Your sensor supplies the pin with 12V when it's closed, and likely floats or is otherwise indeterminate when it's open. The pull up resistor, if enabled, will hold the pin high weakly so if you have that enabled, that may be the source of the problem. It's always seeing a 12v signal. You'll need to add a pull down resistor between the signal pin and ground to hold the pin low until the induction sensor is tripped, supplying the 12V through your voltage divider. You'll also need to invert your logic so that when it goes high, it reads as tripped.

Some people have gotten that sensor to work on just 5V which is under it's rated operating voltage, but still produces enough of a signal that the arduino reads it as high. That would also simplify your circuit as it eliminates the voltage divider but you'll still need the pull down resistor.

IMO, that sensor is pretty much the opposite as what you want. Ideally it's a NC sensor so that it can detect when there isn't a connection, and a NPN sensor would be simpler as it then just grounds the signal coming from the pin, enabling use of the internal pull up resistor and no need for a voltage divider.
Re: Problem with RAMPS and induction Sensor
March 23, 2015 03:01PM
Right now I have a 10k resistor between ground the signal, and another one inline with the output pin.

I don't mind getting a different probe if it would be easier to work with. Can you recommend something? Or I should just get the NPN version of the same probe.

Thanks,
Re: Problem with RAMPS and induction Sensor
March 23, 2015 05:20PM
Does the resistor between signal and ground come before or after the one in series going to the output pin?

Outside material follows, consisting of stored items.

Record Inv (w : World) : Prop := {
  few_threads : Z.of_nat (length (threads w)) < UINT32_MAX;
  counted : forall i c, calls w !! i = Some c -> consumers c = sumZ (share i) (threads w);
  worked : forall i c, calls w !! i = Some c -> sumZ (work i) (threads w) = if is_done c then 0 else 1;
  placed : forall t th, threads w !! t = Some th -> thread_ok (calls w) th;
  keyed : forall k i, registry w !! k = Some i -> has_call (calls w) i (fun c => call_key c = k);
  listed : forall i c, calls w !! i = Some c -> live c -> registry w !! call_key c = Some i;
  owned : forall k i, registry w !! k = Some i -> owned_by (threads w) i;
  settled : forall i n, (i, n) ∈ pending w -> has_call (calls w) i (fun c => n = 0 -> consumers c = 0);
  doomed : forall i, i ∈ condemned w -> has_call (calls w) i (fun c => consumers c = 0);
  cancelled : forall i c, calls w !! i = Some c -> work_cancelled c = true -> consumers c = 0
}.

Lemma evolves_refl c : evolves c c.
Proof. by split_and!. Qed.

Lemma evolve_refl cs : calls_evolve cs cs.
Proof. intros i c Hc. exists c. split; [done|apply evolves_refl]. Qed.

Lemma evolve_insert cs i c c' : cs !! i = Some c -> evolves c c' -> calls_evolve cs (<[i := c']> cs).
Proof.
  intros Hi He j d Hj. destruct (decide (i = j)) as [<-|Hne]; simplify_eq.
  - exists c'. split; [|done]. apply list_lookup_insert_eq. by eapply lookup_lt_Some.
  - exists d. rewrite list_lookup_insert_ne by done. split; [done|apply evolves_refl].
Qed.

Lemma evolve_app cs c : calls_evolve cs (cs ++ [c]).
Proof. intros i d Hd. exists d. split; [by apply lookup_app_l_Some|apply evolves_refl]. Qed.

Lemma has_call_evolve cs cs' i (P Q : InflightSubRequest -> Prop) :
  calls_evolve cs cs' -> (forall c c', evolves c c' -> P c -> Q c') -> has_call cs i P -> has_call cs' i Q.
Proof. intros He HPQ (c & Hc & HP). destruct (He _ _ Hc) as (c' & ? & ?). exists c'. eauto. Qed.

Lemma thread_ok_evolve cs cs' th : calls_evolve cs cs' -> thread_ok cs th -> thread_ok cs' th.
Proof.
  intros He [Hat Hpc]. split.
  - intros i Hi. eapply has_call_evolve; [done| |by apply Hat]. by intros c c' (-> & _ & _).
  - destruct (pc th) as [| | | | |? [v|]|[v|]]; try done;
      try (eapply has_call_evolve; [done| |done]; by intros c c' (_ & Hd & _) ?; apply Hd).
    destruct Hpc as [i Hi]. exists i. eapply has_call_evolve; [done| |done].
    intros c c' (-> & Hd & _) [? ?]. auto.
Qed.

Lemma settled_evolve cs cs' (l : list (nat * Z)) : calls_evolve cs cs' ->
  (forall i n, (i, n) ∈ l -> has_call cs i (fun c => n = 0 -> consumers c = 0)) ->
  (forall i n, (i, n) ∈ l -> has_call cs' i (fun c => n = 0 -> consumers c = 0)).
Proof.
  intros He H i n Hin. eapply has_call_evolve; [done| |by apply H].
  intros c c' (_ & _ & Hc) Hn ?. auto.
Qed.

Lemma doomed_evolve cs cs' (l : list nat) : calls_evolve cs cs' ->
  (forall i, i ∈ l -> has_call cs i (fun c => consumers c = 0)) ->
  (forall i, i ∈ l -> has_call cs' i (fun c => consumers c = 0)).
Proof. intros He H i Hin. eapply has_call_evolve; [done| |by apply H]. by intros c c' (_ & _ & Hc). Qed.

Lemma share_le i th : 0 <= share i th <= 1.
Proof. unfold share. split_if; lia. Qed.

Lemma shares_bounded w i : Inv w -> 0 <= sumZ (share i) (threads w) < UINT32_MAX.
Proof. intros HI. pose proof (few_threads _ HI). pose proof (sumZ_bounds (share i) (threads w) (share_le i)). lia. Qed.

(** ** Every step keeps it *)

Definition unfinished (c : InflightSubRequest) : Z := if is_done c then 0 else 1.

(** One request moves and one call changes. *)
Section Change.
Context (w w' : World) (t i : nat) (th th' : Thread) (c c' : InflightSubRequest).
Hypothesis HI : Inv w.
Hypothesis Ht : threads w !! t = Some th.
Hypothesis Hi : calls w !! i = Some c.
Hypothesis Hcalls : calls w' = <[i := c']> (calls w).
Hypothesis Hthreads : threads w' = <[t := th']> (threads w).
Hypothesis Hev : evolves c c'.
Hypothesis Hshare : forall j, share j th' - share j th = if decide (i = j) then consumers c' - consumers c else 0.
Hypothesis Hwork : forall j, work j th' - work j th = if decide (i = j) then unfinished c' - unfinished c else 0.
Hypothesis Hcan : work_cancelled c' = true -> work_cancelled c = true.

Lemma change_calls j d : calls w' !! j = Some d -> (i = j /\ d = c') \/ (i <> j /\ calls w !! j = Some d).
Proof.
  rewrite Hcalls. intros [(-> & -> & _)|[? ?]]%list_lookup_insert_Some; auto.
Qed.

Lemma change_evolve : calls_evolve (calls w) (calls w').
Proof. rewrite Hcalls. by eapply evolve_insert. Qed.

Lemma change_counted j d : calls w' !! j = Some d -> consumers d = sumZ (share j) (threads w').
Proof.
  intros Hd. rewrite Hthreads, (sumZ_insert _ _ _ _ _ Ht). pose proof (Hshare j) as Hs.
  destruct (change_calls _ _ Hd) as [[<- ->]|[Hne Hj]].
  - pose proof (counted _ HI _ _ Hi). rewrite decide_True in Hs by done. lia.
  - pose proof (counted _ HI _ _ Hj). rewrite decide_False in Hs by done. lia.
Qed.

Lemma change_worked j d : calls w' !! j = Some d -> sumZ (work j) (threads w') = if is_done d then 0 else 1.
Proof.
  intros Hd. rewrite Hthreads, (sumZ_insert _ _ _ _ _ Ht). pose proof (Hwork j) as Hs.
  destruct (change_calls _ _ Hd) as [[<- ->]|[Hne Hj]].
  - pose proof (worked _ HI _ _ Hi). rewrite decide_True in Hs by done. unfold unfinished in *. lia.
  - pose proof (worked _ HI _ _ Hj). rewrite decide_False in Hs by done. lia.
Qed.

Lemma change_inv :
  thread_ok (calls w') th' ->
  (forall k j, registry w' !! k = Some j -> registry w !! k = Some j) ->
  (forall j d, calls w' !! j = Some d -> live d -> registry w !! call_key d = Some j ->
     registry w' !! call_key d = Some j) ->
  (live c' -> live c) ->
  (forall k j, registry w' !! k = Some j -> owner_of (pc th) = Some j -> owner_of (pc th') = Some j) ->
  (forall j n, (j, n) ∈ pending w' -> (j, n) ∈ pending w \/ (j, n) = (i, consumers c')) ->
  condemned w' = condemned w -> Inv w'.
Proof.
  intros Hth' Hreg Hlive Hlc Hown Hpend Hcond. pose proof change_evolve as He. split.
  - rewrite Hthreads, length_insert. apply HI.
  - apply change_counted.
  - apply change_worked.
  - rewrite Hthreads. intros u uh [(-> & -> & _)|[_ Hu]]%list_lookup_insert_Some; [done|].
    eapply thread_ok_evolve; [done|]. by eapply placed.
  - intros k j Hk. eapply has_call_evolve; [done| |by apply HI, Hreg]. by intros d d' (-> & _ & _).
  - intros j d Hd Hl. apply (Hlive j d Hd Hl). destruct (change_calls _ _ Hd) as [[<- ->]|[Hne Hj]].
    + destruct Hev as (-> & _ & _). by apply HI; auto.
    + by apply HI.
  - intros k j Hk. destruct (owned _ HI k j) as (u & uh & Hu & Ho); [auto|]. rewrite Hthreads.
    destruct (decide (t = u)) as [<-|Hne]; simplify_eq.
    + exists t, th'. rewrite list_lookup_insert_eq by by eapply lookup_lt_Some. eauto.
    + exists u, uh. by rewrite list_lookup_insert_ne.
  - intros j n [Hin|Heq]%Hpend.
    + by eapply settled_evolve; [done|apply HI|].
    + simplify_eq. exists c'. rewrite Hcalls, list_lookup_insert_eq by by eapply lookup_lt_Some. done.
  - rewrite Hcond. eapply doomed_evolve; [done|apply HI].
  - intros j d Hd Hc. destruct (change_calls _ _ Hd) as [[<- ->]|[Hne Hj]].
    + destruct Hev as (_ & _ & H0). apply H0. by eapply cancelled; eauto.
    + by eapply cancelled.
Qed.
End Change.

(** A change of a call nobody counts on. *)
Lemma quiet_inv w i c c' pend cond :
  Inv w -> calls w !! i = Some c ->
  call_key c' = call_key c -> consumers c' = consumers c -> done_with c' = done_with c ->
  (work_cancelled c' = true -> consumers c = 0) ->
  (forall x, x ∈ pend -> x ∈ pending w) -> (forall j, j ∈ cond -> j ∈ condemned w \/ j = i /\ consumers c = 0) ->
  Inv (mkWorld (<[i := c']> (calls w)) (registry w) (threads w) pend cond).
Proof.
  intros HI Hi Hk Hn Hd Hc Hp Hj.
  assert (Hev : evolves c c') by (unfold evolves; rewrite Hk, Hn, Hd; by split_and!).
  pose proof (evolve_insert _ _ _ _ Hi Hev) as He.
  assert (Hlook : forall j d, <[i := c']> (calls w) !! j = Some d ->
    exists d', calls w !! j = Some d' /\ call_key d = call_key d' /\ consumers d = consumers d' /\ done_with d = done_with d').
  { intros j d [(-> & -> & _)|[_ ?]]%list_lookup_insert_Some; eauto 10. }
  split; simpl; try apply HI.
  - intros j d (d' & ? & _ & -> & _)%Hlook. by apply HI.
  - intros j d (d' & ? & _ & _ & Hdd)%Hlook. unfold is_done. rewrite Hdd. by apply HI.
  - intros u uh Hu. eapply thread_ok_evolve; [done|]. by eapply placed.
  - intros k j Hr. eapply has_call_evolve; [done| |by apply HI]. by intros d d' (-> & _ & _).
  - intros j d (d' & ? & -> & Hcc & Hdd)%Hlook. unfold live. rewrite Hcc, Hdd. by apply HI.
  - intros j n Hin%Hp. by eapply settled_evolve; [done|apply HI|].
  - intros j [Hin|[-> H0]]%Hj; [by eapply doomed_evolve; [done|apply HI|]|].
    exists c'. rewrite list_lookup_insert_eq by by eapply lookup_lt_Some. by rewrite Hn.
  - intros j d [(-> & -> & _)|[_ ?]]%list_lookup_insert_Some; [rewrite Hn; auto|by eapply cancelled].
Qed.

(** Evaluates [share] and [work] of two threads for an arbitrary call. *)
Ltac shares :=
  unfold share, work, unfinished; simpl;
  repeat case_bool_decide; repeat case_decide; simplify_eq/=; try done; try lia.

Lemma move_ok w t th i p :
  Inv w -> threads w !! t = Some th -> at_call (pc th) = Some i -> at_call p = Some i \/ at_call p = None ->
  forall j, at_call p = Some j -> has_call (calls w) j (fun c => call_key c = key_of th).
Proof.
  intros HI Ht Hat Hp j Hj. destruct (placed _ HI _ _ Ht) as [Hok _]. apply Hok. destruct Hp; congruence.
Qed.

I personally would go with a NPN NC sensor. Amazon and ebay have a variety available that likely would work just using 3 endstop pins running at +5V.
Re: Problem with RAMPS and induction Sensor
April 02, 2015 07:00PM
Quote
HoloPed
...When the output pin is not connected to the RAMPS, I measure 0v when the sensor is in the air, and 5v when it's touching metal. ...
Seems like the sensor is working.

Quote
HoloPed
However, the Z-Min endstop status is always OPEN or TRIGGERED (depending if I invert the logic in the firmware) and doesn't change state when touching metal. I tried to enabled / disable ENDSTOPPULLUP_ZMIN, same result.
A pullup on a pin is an internal resistor (inside microcontroller) that is tied on that pin and to the "high" level, e.g. 5volts. A pulldown is the other way, ties that pin to gnd, 0volts. So if you activate the pull~up (or ~down), it will just read 5v (respectively 0v), even if the pin is not connected to anything. If you have a pullup on that pin then it might perhaps still read 5v even when the sensor tries to output 0 (depends on sensor output stage and rating, as it may sink all pullup current or only part of it - didnt seen any datasheet). But you could (and probably should) try without any kind of resistors, no pullup and no pulldown, since the sensor output already seem to have a default state (which is what the pull-ups/downs are for - in case a default state is "missing").

Forward on, need to tell the firwmare which state means what, if 5v means its triggered or the other way around. Conventionally positive logic means input is true when its "high" e.g. 5v, and the other way around negative logic means its true (e.g. switch pressed) when its "low" e.g. zero volts. So you need to set this correctly in firmware, but otherwise its fairly simple to test both cases and see which one works.